[Saved data entries]
▼▼▼
(* ================================================================== *)
(** * The registry and the annotations it was built from *)
(* ================================================================== *)

Lemma first_seen_elem (l : list lookup_key) :
  forall (seen : list lookup_key) (x : lookup_key),
    x ∈ first_seen seen l <-> x ∈ l /\ x ∉ seen.
Proof.
  induction l as [|y l IH]; intros seen x; cbn [first_seen].
  - rewrite elem_of_nil. tauto.
  - case_bool_decide as Hy.
    + rewrite IH, elem_of_cons. split; [tauto|].
      intros [[->|H] Hn]; [contradiction | tauto].
    + rewrite !elem_of_cons, IH, elem_of_app, list_elem_of_singleton.
      destruct (decide (x = y)) as [->|Hne]; [tauto|]. tauto.
Qed.

Lemma first_seen_NoDup (l : list lookup_key) :
  forall seen : list lookup_key, NoDup (first_seen seen l).
Proof.
  induction l as [|y l IH]; intros seen; cbn [first_seen]; [constructor|].
  case_bool_decide as Hy; [apply IH|].
  constructor; [|apply IH]. rewrite first_seen_elem.
  intros [_ Hn]. apply Hn, elem_of_app. right. apply list_elem_of_singleton. reflexivity.
Qed.

Lemma flat_map_flat_map {A B C : Type} (f : B -> list C) (g : A -> list B)
    (l : list A) :
  flat_map f (flat_map g l) = flat_map (fun x => flat_map f (g x)) l.
Proof.
  induction l as [|x l IH]; [reflexivity|].
  cbn [flat_map]. rewrite flat_map_app, IH. reflexivity.
Qed.

Lemma class_keys_annotations (cls : EClass) :
  class_keys cls = flat_map annotation_keys (class_annotations cls).
Proof.
  unfold class_keys, class_annotations.
  rewrite !flat_map_app, !flat_map_flat_map. reflexivity.
Qed.

Lemma package_keys_annotations (pkg : EPackage) :
  package_keys pkg = flat_map annotation_keys (package_annotations pkg).
Proof.
  induction pkg as [pkg IH] using EPackage_tree_ind.
  destruct pkg as [nm u p cs es ds subs sf an].
  cbn [package_keys package_annotations pkg_annotations pkg_classes pkg_enums
       pkg_sub_packages] in *.
  rewrite !flat_map_app, !flat_map_flat_map. f_equal. f_equal.
  - apply flat_map_ext. intros cls. apply class_keys_annotations.
  - f_equal. induction IH as [|s subs Hs _ IHsubs]; [reflexivity|].
    cbn [flat_map]. rewrite Hs, IHsubs. reflexivity.
Qed.

Lemma find_key_fmap (g : lookup_key * AnnotationOptionDef -> lookup_key * AnnotationOptionDef)
    (lookup : lookup_key) (l : list (lookup_key * AnnotationOptionDef)) :
  (forall entry, fst (g entry) = fst entry) ->
  List.find (fun entry => bool_decide (fst entry = lookup)) (map g l)
  = g <$> List.find (fun entry => bool_decide (fst entry = lookup)) l.
Proof.
  intros Hg. induction l as [|e l IH]; [reflexivity|].
  cbn [map List.find]. rewrite Hg. case_bool_decide; [reflexivity | exact IH].
Qed.

Lemma find_key_some (lookup : lookup_key) (l : list (lookup_key * AnnotationOptionDef)) :
  lookup ∈ map fst l ->
  exists (i : nat) (opt : AnnotationOptionDef),
    List.find (fun entry => bool_decide (fst entry = lookup)) l = Some (lookup, opt)
    /\ l !! i = Some (lookup, opt).
Proof.
  induction l as [|[k opt] l IH]; intros Hin; [apply elem_of_nil in Hin; contradiction|].
  cbn [List.find fst]. case_bool_decide as Hk.
  - subst k. exists 0, opt. split; reflexivity.
  - cbn [map fst] in Hin. apply elem_of_cons in Hin as [->|Hin]; [contradiction|].
    destruct (IH Hin) as (i & opt' & Hf & Hi). exists (S i), opt'. split; assumption.
Qed.

Lemma scan_packages_keys_elem (packages : list EPackage) (lookup : lookup_key) :
  lookup ∈ registry_keys (scan_only packages)
  <-> exists ann, ann ∈ flat_map package_annotations packages
                  /\ lookup ∈ annotation_keys ann.
Proof.
  rewrite scan_only_keys, first_seen_elem.
  rewrite (flat_map_ext package_keys
             (fun pkg => flat_map annotation_keys (package_annotations pkg)))
    by apply package_keys_annotations.
  rewrite <- flat_map_flat_map, elem_of_flat_map.
  split; [tauto|]. intros H. split; [exact H | apply not_elem_of_nil].
Qed.

Lemma scanned_detail_option (packages : list EPackage)
    (ann : EAnnotation) (key value : string) :
  ann ∈ flat_map package_annotations packages ->
  (key, value) ∈ ann_details ann ->
  let lookup := (_shorten_source (ann_source ann), key) in
  let c := scan_only packages in
  exists (i : nat) (opt0 : AnnotationOptionDef),
    options c !! i = Some (lookup, opt0)
    /\ get_option_for (scan_packages packages) ann key
       = Some (snd (finalize_option c (key_to_sources c) (lookup, opt0))).
Proof.
  intros Hann Hkv. cbv zeta.
  set (lookup := (_shorten_source (ann_source ann), key)).
  assert (Hreg : lookup ∈ registry_keys (scan_only packages)).
  { apply scan_packages_keys_elem. exists ann. split; [exact Hann|].
    unfold annotation_keys. apply list_elem_of_fmap. exists (key, value).
    split; [reflexivity | exact Hkv]. }
  destruct (find_key_some lookup _ Hreg) as (i & opt0 & Hfind & Hi).
  exists i, opt0. split; [exact Hi|].
  unfold get_option_for, scan_packages, _finalize. cbn [options].
  fold lookup.
  rewrite (find_key_fmap (finalize_option (scan_only packages)
                            (key_to_sources (scan_only packages))) lookup)
    by (intros [[s k] o]; reflexivity).
  rewrite Hfind. reflexivity.
Qed.

(** X16.  After [scan_packages], [get_option_for] finds an option for
    every detail of every annotation met in the packages; the option
    records the key and the shortened source of the annotation, and its
    field number lies in the range handed out so far. *)
Theorem every_scanned_detail_has_an_option (packages : list EPackage)
    (ann : EAnnotation) (key value : string) :
  ann ∈ flat_map package_annotations packages ->
  (key, value) ∈ ann_details ann ->
  let registry := scan_packages packages in
  exists opt : AnnotationOptionDef,
    get_option_for registry ann key = Some opt
    /\ opt_key opt = key
    /\ opt_source_short opt = _shorten_source (ann_source ann)
    /\ (_EXTENSION_FIELD_START <= opt_field_number opt
        < _EXTENSION_FIELD_START + Z.of_nat (length (options registry)))%Z.
Proof.
  intros Hann Hkv. cbv zeta.
  destruct (scanned_detail_option packages ann key value Hann Hkv)
    as (i & opt0 & Hi & Hget).
  destruct (scan_only_ok packages) as [_ Hopts].
  destruct (Hopts i _ opt0 Hi) as (Hnum & Hkey & Hshort & _).
  eexists. split; [exact Hget|].
  cbn [finalize_option snd opt_key opt_source_short opt_field_number].
  split; [exact Hkey|]. split; [exact Hshort|].
  unfold scan_packages, _finalize. cbn [options].
  rewrite Hnum, length_map. apply lookup_lt_Some in Hi.
  split; [lia | apply Z.add_lt_mono_l, Nat2Z.inj_lt; exact Hi].
Qed.

Lemma every_scanned_detail_has_an_option_witness :
  exists opt : AnnotationOptionDef,
    get_option_for (scan_packages (flatten_packages [annotated_package]))
                   (mkEAnnotation "http://example.com/ui/"
                      [("order", "2"); ("displayName", "x")])
                   "displayName"
    = Some opt
    /\ opt_key opt = "displayName".
Proof.
  destruct (every_scanned_detail_has_an_option
              (flatten_packages [annotated_package])
              (mkEAnnotation "http://example.com/ui/"
                 [("order", "2"); ("displayName", "x")])
              "displayName" "x") as (opt & Hget & Hkey & _).
  - apply list_elem_of_In. vm_compute. auto.
  - apply list_elem_of_In. cbn. auto.
  - exists opt. split; assumption.
Defined.

(** X17.  The registry holds one option for each pair of shortened source
    and key: no pair is registered twice, and the next free number is the
    base plus the number of options. *)
Theorem registry_has_one_option_per_key (packages : list EPackage) :
  NoDup (registry_keys (scan_packages packages))
  /\ _next_field_number (scan_packages packages)
     = (_EXTENSION_FIELD_START
        + Z.of_nat (length (options (scan_packages packages))))%Z.
Proof.
  unfold scan_packages. rewrite finalize_keys, scan_only_keys.
  split; [apply first_seen_NoDup|].
  destruct (scan_only_ok packages) as [Hnext _].
  unfold _finalize. cbn [_next_field_number options]. rewrite length_map. exact Hnext.
Qed.

Lemma register_detail_seen (source_full source_short : string)
    (c : AnnotationCollector) (kv : string * string)
    (lookup : lookup_key) (value : string) :
  seen_detail c lookup value ->
  seen_detail (register_detail source_full source_short c kv) lookup value.
Proof.
  intros [Hreg Hval]. destruct kv as [k v]. unfold seen_detail, register_detail.
  destruct (decide (lookup = (source_short, k))) as [->|Hne].
  - rewrite Hreg. cbn [options _value_samples]. split; [exact Hreg|].
    rewrite lookup_insert_eq. simpl. apply elem_of_union. left. exact Hval.
  - split.
    + destruct (registered (source_short, k) c); cbn [options]; [exact Hreg|].
      unfold registered in *. cbn [options]. apply bool_decide_eq_true in Hreg.
      apply bool_decide_eq_true. rewrite map_app, elem_of_app. left. exact Hreg.
    + destruct (registered (source_short, k) c); cbn [_value_samples];
        rewrite !lookup_insert_ne by congruence; exact Hval.
Qed.

Lemma register_detail_adds (source_full source_short : string)
    (c : AnnotationCollector) (key value : string) :
  seen_detail (register_detail source_full source_short c (key, value))
              (source_short, key) value.
Proof.
  unfold seen_detail, register_detail.
  destruct (registered (source_short, key) c) eqn:Hreg; cbn [options _value_samples].
  - split; [exact Hreg|]. rewrite lookup_insert_eq. simpl.
    apply elem_of_union. right. apply elem_of_singleton. reflexivity.
  - split.
    + unfold registered. cbn [options]. apply bool_decide_eq_true.
      rewrite map_app, elem_of_app. right. cbn [map fst].
      apply list_elem_of_singleton. reflexivity.
    + rewrite lookup_insert_eq. simpl.
      apply elem_of_union. right. apply elem_of_singleton. reflexivity.
Qed.
Lemma run_batches_loss_min_drops (ds : list Batch) (t t' : trainer)
  (w w' : world) :
  run_batches' ds t w = Ok (t', w') ->
  loss_min t' = loss_min t \/ flt (loss_min t') (loss_min t) = true.
Proof.
  revert t w. induction ds as [|d ds IH]; intros t w H.
  - injection H as <- _. by left.
  - cbn [run_batches] in H.
    destruct (trainStep' d t w) as [[t1 w1]|e] eqn:Hd; [| done].
    cbn [mbind Res_bind] in H. apply IH in H. cbn [loss_min set_step] in H.
    apply trainStep_loss_min_drops in Hd. by eapply flt_drop_trans.
Qed.

(** X6. loss_min is the running minimum of the batch loop: after a run of
    batches that returns it is the value it had before the run or the
    aggregate of one of the batches of the run, which the comparison of line
    168 placed strictly below that value; and the comparison places no
    aggregate of a batch of the run strictly below it. *)
Theorem loss_min_is_running_minimum
  (ds : list Batch) (t t' : trainer) (w w' : world) :
  run_batches torch forward optimizer_step ds t w = Ok (t', w') ->
  (loss_min t' = loss_min t \/
   exists pre d post t_d w_d,
     ds = pre ++ d :: post /\
     run_batches torch forward optimizer_step pre t w = Ok (t_d, w_d) /\
     loss_sum torch (snd (forward (model t_d) (model_bn_momentum t_d) d))
       = Some (loss_min t') /\
     flt (loss_min t') (loss_min t) = true) /\
  (forall pre d post, ds = pre ++ d :: post ->
     exists t_d w_d agg,
       run_batches torch forward optimizer_step pre t w = Ok (t_d, w_d) /\
       loss_sum torch (snd (forward (model t_d) (model_bn_momentum t_d) d))
         = Some agg /\
       flt agg (loss_min t') = false).
Proof.
  intros H. split.
  - revert t w H. induction ds as [|d ds IH]; intros t w H.
    + injection H as <- _. by left.
    + cbn [run_batches] in H.
      destruct (trainStep' d t w) as [[t1 w1]|e] eqn:Hd; [| done].
      cbn [mbind Res_bind] in H.
      destruct (trainStep_loss_min _ _ _ _ _ Hd) as (agg & Hagg & Hlm).
      pose proof (trainStep_loss_min_drops _ _ _ _ _ Hd) as Hdrop.
      apply IH in H as [Hsame | (pre & d' & post & t_d & w_d & -> & Hpre & Ha
                                 & Hlt)];
        cbn [loss_min set_step] in *.
      * rewrite Hsame, Hlm.
        destruct (flt agg (loss_min t)) eqn:E; [right | by left].
        exists [], d, ds, t, w. by repeat split.
      * right. exists (d :: pre), d', post, t_d, w_d. split; [done |].
        split; [cbn [run_batches]; by rewrite Hd |]. split; [exact Ha |].
        destruct Hdrop as [<- | Hdrop]; [exact Hlt |].
        by eapply flt_trans.
  - intros pre d post ->. rewrite run_batches_app in H.
    destruct (run_batches' pre t w) as [[t_d w_d]|e] eqn:Hpre; [| done].
    cbn [mbind Res_bind run_batches] in H.
    destruct (trainStep' d t_d w_d) as [[t1 w1]|e] eqn:Hd; [| done].
    cbn [mbind Res_bind] in H.
    destruct (trainStep_loss_min _ _ _ _ _ Hd) as (agg & Hagg & Hlm).
    exists t_d, w_d, agg. split; [reflexivity |]. split; [exact Hagg |].
    apply run_batches_loss_min_drops in H. cbn [loss_min set_step] in H.
    eapply flt_bound_weaken; [| exact H]. rewrite Hlm.
    destruct (flt agg (loss_min t_d)) eqn:E; [apply flt_irrefl | exact E].
Qed.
▲▲▲
### Your task
For every line above that includes the string "Hsame", copy the line.

### Your solution
      apply IH in H as [Hsame | (pre & d' & post & t_d & w_d & -> & Hpre & Ha
      * rewrite Hsame, Hlm.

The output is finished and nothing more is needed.